II. Remarques détaillées sur le contenu éventuel de la recommandation 2.1. Dégroupage total de la boucle locale Les exemples proposés de dégroupage portent sur la ligne principale de l'abonné ou sur une deuxième ligne. Il conviendrait que la recommandation précise que cette obligation couvre non seulement les lignes raccordées jusqu'aux installations d'abonnés mais également celles disponibles dans les câbles de transport ou de distribution du réseau local. 2.2. Le partage de ligne
Cette solution semble relativement complexe à mettre en œuvre. Les questions de propriété du filtre et de perturbations éventuelles du service téléphonique ont souvent été avancées pour en souligner la difficulté.
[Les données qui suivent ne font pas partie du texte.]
(** C16. Queries do not fence: for an action other than on, off and reboot the result is
    the same whatever the callbacks that change power are. *)
Theorem queries_never_fence fuel fuel' set set' get lst cyc cyc' sync sync' s a :
  keeps same_request get →
  s_opts s !! "--action" = Some (VStr a) → a ∉ ["on"; "off"; "reboot"] →
  fence_action fuel set (Some get) lst cyc sync s =
  fence_action fuel' set' (Some get) lst cyc' sync' s.
Proof.
  intros Hg Ha Hn. unfold fence_action, try_except.
  enough (fence_action_body fuel set (Some get) lst cyc sync s =
          fence_action_body fuel' set' (Some get) lst cyc' sync' s) as -> by done.
  unfold fence_action_body. apply bind_ext.
  intros u s1 (_ & Hk & _)%split_plugs_Ret_inv.
  assert (s_opts s1 !! "--action" = Some (VStr a)) as Ha1 by (by rewrite Hk).
  apply bind_ext. intros b s2 Hw.
  assert (s2 = s1) as -> by (apply (f_equal snd) in Hw; by rewrite wants_listing_reads in Hw).
  destruct b; [done|].
  apply bind_ext. intros v s2 [_ ->]%opt_get_Ret_inv.
  apply bind_ext. intros p s2 ->%device_opt_in_same.
  apply bind_ext. intros n s2 ->%device_opt_in_same.
  destruct (_ && _); [done|].
  unfold act. apply bind_ext. intros st s2 Hi%initial_status_same; [|done].
  apply bind_ext. intros v2 s3 [_ ->]%opt_get_Ret_inv.
  destruct Hi as (Ha2 & _). rewrite Ha1 in Ha2.
  apply bind_ext. intros al s3 Hal.
  assert (s_opts s3 !! "--action" = Some (VStr a)) as Ha3.
  { case_decide; [|by minv Hal].
    apply bind_Ret_inv in Hal as (f & s4 & ->%device_opt_in_same & Hal). by minv Hal. }
  destruct al; [done|]. unfold dispatch.
  apply bind_ext. intros v3 s4 [Hv3 ->]%opt_get_Ret_inv.
  rewrite !not_elem_of_cons in Hn. destruct Hn as (? & ? & ? & _).
  assert (v3 = VStr a) as -> by congruence.
  repeat case_decide; first [congruence | done].
Qed.

(** C17. Transport errors do not escape: [fence_action] turns an EOF or timeout of the
    session, a curl error and a socket timeout into exit status 1, and lets every other
    outcome of its body through unchanged. *)
Theorem fence_action_errors fuel set get lst cyc sync s :
  let body := fence_action_body fuel set get lst cyc sync s in
  let run := fence_action fuel set get lst cyc sync s in
  match body.1 with
  | Raise (PexpectEOF _) | Raise (PexpectTIMEOUT _) | Raise (PycurlError _)
  | Raise (SocketTimeout _) =>
      run.1 = Raise (SystemExit EC_GENERIC_ERROR) ∧ s_opts run.2 = s_opts body.2 ∧
      s_dev run.2 = s_dev body.2
  | _ => run = body
  end.
Proof.
  cbv zeta. unfold fence_action, try_except.
  destruct (fence_action_body fuel set get lst cyc sync s) as [[c|e|] s1]; [done| |done].
  by destruct e.
Qed.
La recommandation pourrait utilement examiner ces questions, ce qui faciliterait la mise en œuvre de cette solution. Par ailleurs, en cohérence avec les observations sur la complémentarité des solutions, la nécessité de disposer d'une telle solution pourrait être plus avérée dans les cas où une deuxième ligne n'a pas déjà été installée.
La solution du partage de lignes pose le problème spécifique du partage des coûts de la ligne, où l'incertitude peut être grande. L'Autorité souhaite que la Commission prenne position sur les règles de partage des coûts de la ligne entre les opérateurs. 2.3. L’accès au débit
Les débats qui ont eu lieu en France récemment ont montré l'importance de la définition précise d'une solution de ce type. En particulier, les opérateurs souhaitent que cette solution s'appuie sur la technologie ATM, ou prenne la forme d'une solution équivalente, qui leur permette de différencier leurs offres en terme de qualité de service et de débit et ainsi de favoriser le développement d'une concurrence effective tant par les prix que par la nature des prestations. Il serait utile que la Commission développe ce point dans sa recommandation. L'Autorité souligne en outre que cette solution sera d'autant plus complémentaire de la solution 1 que les points de livraison du trafic seront choisis de façon cohérente avec l'architecture et le déploiement des réseaux des opérateurs.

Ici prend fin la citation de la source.